As one of the “Senior” members of the Saint Paul Association, I have been asked to write a monthly column for inclusion in our USS SAINT PAUL ASSOCIATION web site. I guess that is the kind of thing you can expect to occur when you get to be old, hence, the request.

While I will generate such a column, I would hope that you would be so triggered to respond with your own recollection of the event, or contribute a “rememory” of your own.

Why me? As I said, because I am old! I enlisted in the Navy straight out of high school at the age of seventeen just as the Korean War began. After completing Fire-Control Technician Class A School, Richard “Joe” Lea, # 900, and I came aboard the ship in the Fox Division. We served aboard from 1951-54 through the “Police Action” and beyond.

I had never heard of the USS SAINT PAUL ASSOCIATION until I received a call from a former shipmate from Fox Division, Kiffin Gilbert, #1118, who called me to join. I soon became a Director, Vice-President, President, Immediate Past-President and then served as Secretary for twelve years.

So, yes, I am old! But what an advantage that is for this assignment! I have significant knowledge of this Association, and have stories of my time aboard the Saint Paul as well as those told to me by others that I can share. But as I said, I welcome your contributions to this column as we progress. So let us begin.

One of my strongest memories occurred on April 21, 1952. That was when an explosion occurred in Turret #1 while we were conducting shore bombardment. Thirty shipmates were killed nearly instantaneously. This was the largest Navy casualty of the Korean War.

The ship was nearing the end of it’s second Korean cruise, and contemplating a return to the states in six weeks. It was a bright, sunny Spring-day. We were continuing shore bombardment in the Kojo area. Turret One was manned and firing as were two five-inch mounts and a couple of three-inch mounts. The ship was in Condition II watch which was typical for such shore bombardment. I was down in Sky Plot (the computer plotting room where all fire-control was conducted for all five-inch mounts). Sky Plot is immediately adjacent to Main Plot where similar operations are conducted for the Main Batteries (the eight-inch guns). It was about 1600 hours so watches were being changed. The crew manning Turret one was from the Third Division and had just come on watch.

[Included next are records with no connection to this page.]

Lemma tbind_wp {A B} (m : option (result A Error)) (k : A -> option (result B Error)) Q :
  wp m (fun r => match r with Ok a => wp (k a) Q | Err e => Q (Err e) end) -> wp (tbind m k) Q.
Proof. unfold tbind. destruct m as [[a|e]|]; simpl; auto. Qed.

(** ** Civil fields *)

Definition local_of (y m d h mi s : Z) : Z := days_from_civil y m d * SECS_PER_DAY + h * 3600 + mi * 60 + s.

Lemma parts_of_local dt y m d h mi s : valid y m d -> year_ok y -> 0 <= h <= 23 -> 0 <= mi <= 59 -> 0 <= s <= 59 ->
  secs dt + dt_offset dt = local_of y m d h mi s -> parts dt = (y, m, d, h, mi, s, nanos dt).
Proof.
  intros Hv Hy Hh Hmi Hs Heq. unfold parts. rewrite Heq. unfold local_of, SECS_PER_DAY.
  set (r := h * 3600 + mi * 60 + s). assert (Hr : 0 <= r < 86400) by lia.
  replace (days_from_civil y m d * 86400 + h * 3600 + mi * 60 + s) with (days_from_civil y m d * 86400 + r) by lia.
  rewrite Z.div_add_l, (Z.div_small r), Z.add_0_r, civil_of_days by done.
  rewrite (Z.add_comm _ r), Z.mod_add, (Z.mod_small r) by lia.
  rewrite !Z.quot_div_nonneg, !Z.rem_mod_nonneg by (rewrite ?Z.rem_mod_nonneg by lia; try apply Z.mod_pos_bound; lia).
  assert (E1 : r / 3600 = h) by (symmetry; apply (Z.div_unique_pos _ _ _ (mi * 60 + s)); lia).
  assert (E2 : r mod 3600 = mi * 60 + s) by (symmetry; apply (Z.mod_unique_pos _ _ h); lia).
  assert (E3 : r mod 60 = s) by (symmetry; apply (Z.mod_unique_pos _ _ (h * 60 + mi)); lia).
  assert (E4 : (mi * 60 + s) / 60 = mi) by (symmetry; apply (Z.div_unique_pos _ _ _ s); lia).
  rewrite E1, E2, E3, E4. by rewrite !u8_id by (unfold byte; lia).
Qed.

(** The fields of a well-formed value are a valid date and time of day. *)
Lemma parts_valid dt : wf_dt dt -> exists y m d h mi s, parts dt = (y, m, d, h, mi, s, nanos dt) /\
  valid y m d /\ year_ok y /\ 0 <= h <= 23 /\ 0 <= mi <= 59 /\ 0 <= s <= 59 /\
  secs dt + dt_offset dt = local_of y m d h mi s /\ -10001 <= y <= 10001.
Proof.
  intros (Hs & Hn & _ & Ho). limits. set (l := secs dt + dt_offset dt).
  pose proof (Z.div_mod l 86400 ltac:(lia)) as Hdm. pose proof (Z.mod_pos_bound l 86400 ltac:(lia)) as Hr.
  set (r := l mod 86400) in *. set (n := l / 86400) in *.
  destruct (date_exists n) as (y & m & d & Hv & Hy & Hd); [unfold days_ok; lia|].
  pose proof (Z.div_mod r 3600 ltac:(lia)). pose proof (Z.mod_pos_bound r 3600 ltac:(lia)).
  pose proof (Z.div_mod (r mod 3600) 60 ltac:(lia)). pose proof (Z.mod_pos_bound (r mod 3600) 60 ltac:(lia)).
  assert (0 <= r / 3600) by (apply Z.div_pos; lia). assert (0 <= r mod 3600 / 60) by (apply Z.div_pos; lia).
  exists y, m, d, (r / 3600), (r mod 3600 / 60), ((r mod 3600) mod 60).
  assert (Hl : l = local_of y m d (r / 3600) (r mod 3600 / 60) ((r mod 3600) mod 60))
    by (unfold local_of, SECS_PER_DAY; rewrite Hd; lia).
  split; [apply parts_of_local; try done; lia|]. split_and!; try done; try lia.
  - destruct (Z.le_gt_cases (-10001) y) as [|Hlt]; [done|]. destruct (date_in_year y m d Hv) as [Hj _].
    pose proof (jan1_mono (y + 1) (-10001) ltac:(lia)). assert (jan1 (-10001) = -4372318) by done. lia.
  - destruct (Z.le_gt_cases y 10001) as [|Hlt]; [done|]. destruct (date_in_year y m d Hv) as [Hj _].
    pose proof (jan1_mono 10002 y ltac:(lia)). assert (jan1 10002 = 2933628) by done. lia.
Qed.

(** Neither sum of [parts] overflows on a well-formed value. *)
Lemma parts_no_overflow dt : wf_dt dt -> exists date,
  i64_checked (secs dt + dt_offset dt) = Some (secs dt + dt_offset dt) /\
  civil_from_days ((secs dt + dt_offset dt) / SECS_PER_DAY) = Some date /\
  (year dt, month dt, day dt) = date.
Proof.
  intros Hwf. destruct (parts_valid dt Hwf) as (y & m & d & h & mi & s & Hp & Hv & Hy & Hh & Hmi & Hs & Hl & _).
  pose proof Hwf as (Hsec & _ & _ & Ho). exists (y, m, d). split_and!.
  - apply i64_checked_ok. limits. lia.
  - rewrite Hl. unfold local_of, SECS_PER_DAY.
    replace ((days_from_civil y m d * 86400 + h * 3600 + mi * 60 + s) / 86400) with (days_from_civil y m d);
      [by apply civil_from_days_date|]. apply (Z.div_unique_pos _ _ _ (h * 3600 + mi * 60 + s)); lia.
  - unfold year, month, day. by rewrite Hp.
Qed.

Definition civil_ok (y m d h mi s ns : Z) : Prop :=
  MIN_YEAR <= y <= MAX_YEAR /\ valid y m d /\ h <= 23 /\ mi <= 59 /\ s <= 60 /\ ns < 1000000000.

Lemma civil_ok_ns y m d h mi s ns : ns < 1000000000 -> civil_ok y m d h mi s ns <-> civil_ok y m d h mi s 0.
Proof. intros Hns. unfold civil_ok. intuition lia. Qed.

There was a muffled explosion that could not be heard five decks below in the plotting rooms, nor did we experience any shaking of the ship. Apparently, the Captain saw smoke curling out from under Turret One and General Quarters was sounded throughout the ship. This was followed by “this is not a drill! Away fire and rescue party to Turret One!!”

With the sounding of GQ, all hatches are closed and dogged down locking all hands in their battle stations. The plotting rooms are five decks below so that any chance of escaping should “Abandon Ship!” be called were vanishingly small. Information was sparse as to what had occurred or was happening. Fox Division has personnel manning the gun-fire control directors high in the ship’s superstructure, so we received some word about the smoke from Turret One. Some time later word began to be spread from the Fire and Rescue Party who had entered the turret.

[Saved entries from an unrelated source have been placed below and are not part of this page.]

(* ===== verification/TimeParse.v ===== *)
(** * time: parsing

    src/time/parse.rs, and the parsing entry points of src/time/datetime.rs.
    A text is the list of its bytes, valid UTF-8 when it is a [str].  The
    parser is a record passed along: an operation returns its value and the
    parser after it.  Machine arithmetic is exact where the digits read bound
    it, and [number] has the check of the code. *)
From Stdlib Require Import ZArith Lia String.
From stdpp Require Import base list numbers option.
From S2P Require Import Prelude Words Order Utf8 Civil Posix Tzif TimeZone DateTime TzIndex TimeFormat.
Import Civil Posix Tzif TimeZone DateTime TzIndex TimeFormat.

#[local] Close Scope string_scope.

Module TimeParse.

Record Parser := mkParser { bytes : list Z; pos : nat }.

(** What a fallible operation of the parser returns. *)
Definition parses (A : Type) : Type := option (result (A * Parser) Error).

Definition new (input : list Z) : Parser := mkParser input 0.
Definition peek (self : Parser) : option Z := bytes self !! pos self.

Definition bump (self : Parser) : option Z * Parser :=
  match peek self with
  | Some byte => (Some byte, mkParser (bytes self) (pos self + 1))
  | None => (None, self)
  end.

Definition eat (self : Parser) (byte : Z) : bool * Parser :=
  if bool_decide (peek self = Some byte) then (true, mkParser (bytes self) (pos self + 1)) else (false, self).

Definition expect (self : Parser) (byte : Z) : result Parser Error :=
  let '(ok, self) := eat self byte in
  if (ok : bool) then Ok self else Err (TimeZone.parse "unexpected character").

Fixpoint fixed_loop (count : nat) (value : Z) (self : Parser) : result (Z * Parser) Error :=
  match count with
  | O => Ok (value, self)
  | S count =>
      match bump self with
      | (Some byte, self) =>
          if is_ascii_digit byte then fixed_loop count (value * 10 + (byte - 48)) self
          else Err (TimeZone.parse "expected a digit")
      | (None, _) => Err (TimeZone.parse "expected a digit")
      end
  end.
Definition fixed (self : Parser) (count : nat) : result (Z * Parser) Error := fixed_loop count 0 self.

Fixpoint number_loop (value : Z) (l : list Z) : result Z Error :=
  match l with
  | [] => Ok value
  | byte :: l =>
      if negb (is_ascii_digit byte) then Err (TimeZone.parse "expected a digit") else
      if negb (fits64 (value * 10)) then Err (TimeZone.parse "number is too large") else
      if negb (fits64 (value * 10 + (byte - 48))) then Err (TimeZone.parse "number is too large") else
      number_loop (value * 10 + (byte - 48)) l
  end.
Definition number (self : Parser) (start end_ : nat) : option (result Z Error) :=
  l ← slice (bytes self) start end_; Some (number_loop 0 l).

Definition done_ (self : Parser) : bool := (pos self =? length (bytes self))%nat.

(** [parser.peek().is_some_and(p)], the condition of the loops; the fuel is
    one more than the bytes left. *)
Definition next_is (p : Z -> bool) (self : Parser) : bool := match peek self with Some b => p b | None => false end.
Definition fuel (self : Parser) : nat := S (length (bytes self) - pos self).

(** ** Fields of the ISO grammar *)

Definition parse_year_month_day (parser : Parser) : parses (Z * Z * Z) :=
  let '(negative_year, parser) := eat parser 45 in
  let '(_, parser) := eat parser 43 in
  let year_start := pos parser in
  '(parser, digits) ← while_loop (fuel parser) (fun '(parser, _) => next_is is_ascii_digit parser)
    (fun '(parser, digits) => Some ((bump parser).2, S digits)) (parser, 0%nat);
  if (digits <? 4)%nat then Some (Err (TimeZone.parse "expected a four digit year")) else
  let! year := number parser year_start (pos parser) in
  let year := if (negative_year : bool) then - year else year in
  if (year <? MIN_YEAR) || (MAX_YEAR <? year) then
    Some (Err (out_of_range "year is outside the supported range")) else
  let! parser := Some (expect parser 45) in
  let! (month, parser) := Some (fixed parser 2) in
  let! parser := Some (expect parser 45) in
  let! (day, parser) := Some (fixed parser 2) in
  Some (Ok ((year, u8 month, u8 day), parser)).

(** The loop over a fraction; its state is the parser, the digits counted, the
    scale and the sum. *)
Definition fraction_step : Parser * nat * Z * Z -> option (Parser * nat * Z * Z) :=
  fun '(parser, significant, scale, nanos) =>
    byte ← (bump parser).1;
    let parser := (bump parser).2 in
    let digit := byte - 48 in
    Some (if (significant <? 9)%nat then (parser, S significant, scale / 10, nanos + digit * scale)
          else (parser, significant, scale, nanos)).
Definition fraction_loop (parser : Parser) : option (Parser * nat * Z * Z) :=
  while_loop (fuel parser) (fun '(parser, _, _, _) => next_is is_ascii_digit parser) fraction_step
    (parser, 0%nat, 100000000, 0).

Definition parse_clock (parser : Parser) : parses (Z * Z * Z * Z) :=
  let! (hour, parser) := Some (fixed parser 2) in
  let hour := u8 hour in
  let! parser := Some (expect parser 58) in
  let! (minute, parser) := Some (fixed parser 2) in
  let minute := u8 minute in
  let '(colon, parser) := eat parser 58 in
  let! (second, parser) := Some (if (colon : bool) then fixed parser 2 else Ok (0, parser)) in
  let second := u8 second in
  if next_is (fun b => (b =? 46) || (b =? 44)) parser then
    let parser := (bump parser).2 in
    let start := pos parser in
    '(parser, _, _, nanos) ← fraction_loop parser;
    if (pos parser =? start)%nat then Some (Err (TimeZone.parse "expected fractional digits")) else
    Some (Ok ((hour, minute, second, nanos), parser))
  else Some (Ok ((hour, minute, second, 0), parser)).

Definition parse_offset (parser : Parser) : parses (option Z) :=
  if next_is (fun b => (b =? 90) || (b =? 122)) parser then Some (Ok (Some 0, (bump parser).2)) else
  if next_is (fun b => (b =? 43) || (b =? 45)) parser then
    let '(sign, parser) := bump parser in
    let negative := bool_decide (sign = Some 45) in
    let! (hours, parser) := Some (fixed parser 2) in
    let '(colon, parser) := eat parser 58 in
    let! (minutes, seconds, parser) := Some (
      if (colon : bool) then
        let? (minutes, parser) := fixed parser 2 in
        let '(colon, parser) := eat parser 58 in
        if (colon : bool) then let? (seconds, parser) := fixed parser 2 in Ok (minutes, seconds, parser)
        else Ok (minutes, 0, parser)
      else if next_is is_ascii_digit parser then
        let? (minutes, parser) := fixed parser 2 in
        if next_is is_ascii_digit parser then
          let? (seconds, parser) := fixed parser 2 in Ok (minutes, seconds, parser)
        else Ok (minutes, 0, parser)
      else Ok (0, 0, parser)) in
    let magnitude := hours * 3600 + minutes * 60 + seconds in
    if (23 <? hours) || (59 <? minutes) || (59 <? seconds) then
      Some (Err (TimeZone.parse "offset is out of range")) else
    let offset := if negative then - magnitude else magnitude in
    let! _ := Some (TimeZone.fixed offset) in
    Some (Ok (Some offset, parser))
  else Some (Ok (None, parser)).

When the hatch to the turret was opened, the team found no fire, only heavy dense smoke. As the dense smoke began to clear, battle lanterns revealed dead bodies. The sprinkler system in the turret did function, but was of little value for what occurred.

One of the guns had been loaded and fired, but for some reason there was a hang-fire. The powder loaded in the gun had been triggered, but did not explode ejecting the loaded eight-inch projectile. Mistakenly, somehow, the breech was opened exposing the two bags of powder in the gun that then exploded, along with two more bags on the loading ramp to be loaded for the next round, and the fire swept down burning more gun-powder bags. The resultant burning released toxic fumes immediately killing all 30 men exposed. Had that fire swept down to the powder rooms, the resultant explosion might have blown-up the ship.

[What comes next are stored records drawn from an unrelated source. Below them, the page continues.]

Lemma steps_annotation p : inside p ->
  steps (parse_zone_annotation p) (fun z => match z with Some z => CivilZone z | None => True end).
Proof.
  intros Hp. unfold parse_zone_annotation. destruct (negb _); [by split|]. pose proof (inside_bump p Hp) as Hb.
  set (p1 := (bump p).2) in *. cbn zeta. rewrite skip_loop by apply fuel_enough. rewrite some_bind.
  set (p2 := adv p1 (run _ (view p1))). assert (Hp2 : inside p2) by by apply inside_run.
  assert (Hpos : (pos p1 <= pos p2)%nat) by (unfold p2, adv; simpl; lia). clearbody p2. clearbody p1.
  rewrite eat_view. destruct (view p2) as [|c l] eqn:E; [done|]. destruct (c =? 93); [|done]. cbn [negb].
  assert (Hi : inside (adv p2 1)) by (apply inside_adv; [done|rewrite E; simpl; lia]).
  unfold slice. rewrite decide_True; [|unfold inside, adv in *; cbn [bytes pos] in *; lia]. cbn [mbind option_bind].
  destruct (Utf8.from_utf8 _) as [name|]; [|done]. eapply sound_bind; [apply sound_named|]. intros z Hz.
  unfold sound, wp. by split.
Qed.

(** ** From fields to an instant *)

(** The checks of [assemble] on the fields; the year has its own. *)
Definition fields_ok (y m d h mi s ns : Z) : Prop := valid y m d /\ h <= 23 /\ mi <= 59 /\ s <= 60 /\ ns < 1000000000.

Definition offset_zone (o : Z) : TimeZone := if o =? 0 then UTC else Fixed o.
Definition chosen (zone : option TimeZone) (offset : option Z) (default_zone : option TimeZone) : TimeZone :=
  match zone, offset with
  | Some zone, _ => zone
  | None, Some o => offset_zone o
  | None, None => default UTC default_zone
  end.

(** Why [assemble] refuses fields; a leap second counts as the second before. *)
Definition refused (y m d h mi s ns : Z) (zone : option TimeZone) (offset : option Z) (default_zone : option TimeZone) (e : Error) : Prop :=
  let local := local_of y m d h mi (Z.min s 59) in
  match kind e with
  | Invalid => ~ fields_ok y m d h mi s ns
  | OffsetConflict => exists z o, zone = Some z /\ offset = Some o /\ offset_at z (local - o) <> Some o
  | OutOfRange =>
      match offset with
      | Some o => (zone = None /\ ~ small o) \/ ~ (MIN_SECS <= local - o <= MAX_SECS)
      | None => exists t, resolve_compatible (chosen zone None default_zone) local = Some t /\ ~ (MIN_SECS <= t <= MAX_SECS)
      end
  | _ => False
  end.

Definition assembled (y m d h mi s ns : Z) (zone : option TimeZone) (offset : option Z) (default_zone : option TimeZone) (dt : DateTime) : Prop :=
  let local := local_of y m d h mi (Z.min s 59) in
  fields_ok y m d h mi s ns /\ wf_dt dt /\ nanos dt = ns /\ DateTime.zone dt = chosen zone offset default_zone /\
  match offset with
  | Some o => secs dt = local - o /\ dt_offset dt = o
  | None => resolve_compatible (chosen zone None default_zone) local = Some (secs dt)
  end.

Definition civil_option (z : option TimeZone) : Prop := match z with Some z => CivilZone z | None => True end.

Lemma resolve_civil z local : CivilZone z -> local_ok local -> exists t, resolve_compatible z local = Some t.
Proof. intros Hz Hl. unfold resolve_compatible. destruct (cz_resolve local Compatible Hl) as [r ->]. by eexists. Qed.

(** Fields of the types of the code, the year short of the ends of [i32]; with
    an offset and no zone, [assemble] asks no zone before the range check, so
    any year will do. *)
Definition in_reach (y h mi s : Z) (zone : option TimeZone) (offset : option Z) : Prop :=
  (zone = None /\ is_Some offset) \/
  (- 2 * 10 ^ 9 <= y <= 2 * 10 ^ 9 /\ 0 <= h /\ 0 <= mi /\ 0 <= s /\
   match offset with Some o => - 2 ^ 31 <= o < 2 ^ 31 | None => True end).

(** [from_raw_checked], with the outcome each client asks for. *)
Lemma raw_checked_wp t ns z Q : CivilZone z -> 0 <= ns < 1000000000 ->
  (forall dt, wf_dt dt -> secs dt = t -> nanos dt = ns -> DateTime.zone dt = z -> Q (Ok dt)) ->
  (forall e, kind e = OutOfRange -> ~ (MIN_SECS <= t <= MAX_SECS) -> Q (Err e)) ->
  wp (from_raw_checked t ns z) Q.
Proof.
  intros Hz Hns Hok Herr. eapply wp_mono; [by apply from_raw_checked_wp|]. intros [dt|e].
  - intros (_ & Hwf & Hs & Hn & Hzz). by apply Hok.
  - intros [He Hr]. by apply Herr.
Qed.

Lemma reach_small y h mi s zone offset : MIN_YEAR <= y <= MAX_YEAR -> 0 <= h -> 0 <= mi -> 0 <= s ->
  match offset with Some o => small o | None => True end -> in_reach y h mi s zone offset.
Proof. intros Hy ??? Ho. right. limits. split_and!; try lia. destruct offset; [lia|done]. Qed.

Lemma reach_offset y h mi s o : in_reach y h mi s None (Some o).
Proof. left. by split. Qed.

Lemma assemble_spec y m d h mi s ns zone offset default_zone : 0 <= ns -> in_reach y h mi s zone offset -> civil_option zone -> civil_option default_zone ->
  wp (assemble y m d h mi s ns zone offset default_zone) (fun r => match r with
    | Ok dt => assembled y m d h mi s ns zone offset default_zone dt
    | Err e => refused y m d h mi s ns zone offset default_zone e end).
Proof.
  intros Hns Hreach Hz Hdz. unfold assemble, refused, fields_ok, valid.
  destruct (Z.leb_spec 1 m), (Z.leb_spec m 12); cbn [andb negb]; try (cbn; lia).
  destruct (Z.ltb_spec d 1), (Z.ltb_spec (days_in_month y m) d); cbn [orb]; try (cbn; lia).
  destruct (Z.ltb_spec 23 h); [cbn; lia|]. destruct (Z.ltb_spec 59 mi); [cbn; lia|].
  assert (Hs : (if s =? 60 then 59 else s) = Z.min s 59 /\ s <= 60 \/ 60 < s).
  { destruct (Z.eqb_spec s 60) as [->|]; [left; by split|]. lia. }
  destruct Hs as [[-> Hs]|Hs]; [|destruct (Z.eqb_spec s 60); [lia|]; destruct (Z.ltb_spec 59 s); [cbn; lia|lia]].
  destruct (Z.ltb_spec 59 (Z.min s 59)); [lia|]. unfold NANOS_PER_SEC. destruct (Z.leb_spec 1000000000 ns); [cbn; lia|].
  change (days_from_civil y m d * SECS_PER_DAY + h * 3600 + mi * 60 + Z.min s 59) with (local_of y m d h mi (Z.min s 59)).
  set (local := local_of y m d h mi (Z.min s 59)). assert (Hf : fields_ok y m d h mi s ns) by (unfold fields_ok, valid; lia).
  assert (Hlok : (zone = None /\ is_Some offset) \/
    (local_ok local /\ match offset with Some o => - 2 ^ 31 <= o < 2 ^ 31 | None => True end)).
  { destruct Hreach as [?|(Hy & Hh & Hmi & Hs' & Ho)]; [by left|right]. split; [|done].
    apply local_of_ok; [done|apply Hf|lia..]. }
  unfold assembled. fold local. apply tbind_wp. destruct zone as [z|], offset as [o|]; cbn [chosen civil_option] in *;
    try (destruct Hlok as [[? [? ?]]|[Hlok Ho32]]; [done|]).
  - destruct (cz_offset (local - o)) as (o' & Ho' & _); [unfold instant_ok, local_ok in *; lia|]. rewrite Ho'. cbn [mbind option_bind].
    destruct (Z.eqb_spec o' o) as [->|Hne]; cbn [negb wp].
    + apply raw_checked_wp; [done|lia| |].
      * intros dt Hwf Hsec Hn Hzz. split_and!; try done. destruct Hwf as (_ & _ & Hoff & _). rewrite Hsec, Hzz, Ho' in Hoff. by injection Hoff.
      * intros e He Hr. rewrite He. by right.
    + cbn. exists z, o. split_and!; try done. rewrite Ho'. congruence.
  - destruct (resolve_civil z local Hz Hlok) as [t Ht]. rewrite Ht. cbn [mbind option_bind wp]. apply raw_checked_wp; [done|lia| |].
    + intros dt Hwf Hsec Hn Hzz. by rewrite Hsec.
    + intros e He Hr. rewrite He. by exists t.
  - assert (Ho : match (if o =? 0 then Ok (E := Error) UTC else TimeZone.fixed o) with Ok z => z = offset_zone o /\ small o | Err e => kind e = OutOfRange /\ ~ small o end).
    { unfold offset_zone. destruct (Z.eqb_spec o 0) as [->|]; [split; [done|unfold small, OFFSET_LIMIT; lia]|apply fixed_spec]. }
    unfold tbind at 1. cbn [mbind option_bind]. destruct (if o =? 0 then _ else _) as [z|e]; cbn [wp].
    2: { destruct Ho as [He Hr]. rewrite He. left. by split. }
    destruct Ho as [-> Ho]. assert (Hcz : CivilZone (offset_zone o)).
    { unfold offset_zone. destruct (o =? 0); [apply utc_civil|by apply fixed_civil]. }
    apply raw_checked_wp; [done|lia| |].
    + intros dt Hwf Hsec Hn Hzz. split_and!; try done. destruct Hwf as (_ & _ & Hoff & _). rewrite Hzz in Hoff.
      unfold offset_zone in Hoff. destruct (Z.eqb_spec o 0) as [->|]; by injection Hoff.
    + intros e He Hr. rewrite He. by right.
  - assert (Hcz : CivilZone (default UTC default_zone)) by (destruct default_zone; [done|apply utc_civil]).
    destruct (resolve_civil _ local Hcz Hlok) as [t Ht]. rewrite Ht. cbn [mbind option_bind wp]. apply raw_checked_wp; [done|lia| |].
    + intros dt Hwf Hsec Hn Hzz. by rewrite Hsec.
    + intros e He Hr. rewrite He. by exists t.
Qed.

A pall hung over the ship as we were released from GQ, and word spread as to the disaster. The bodies were removed from the turret and identified. None had been burned – all died from asphyxiation. Master Chief George Johnson, # 444, began the unenviable task of sewing the bodies in canvas for transfer. The ship steamed south at full speed to Pusan where the flag-draped bodies were transferred to the Hospital Ship, USS HAVEN. All hands, dressed in blue uniforms stood at attention and saluted as an Honor Guard and pall bearers transferred the bodies to small boats to carry them to the USS HAVEN. The Navy Hymn was played as the last body was transferred. The ship’s crew made one last salute as the ship’s bugler sounded Taps.

The ship weighed anchor and began the long cruise back to the firing line. Rest-In-Peace these 30 young shipmates of the USS SAINT PAUL (CA-73).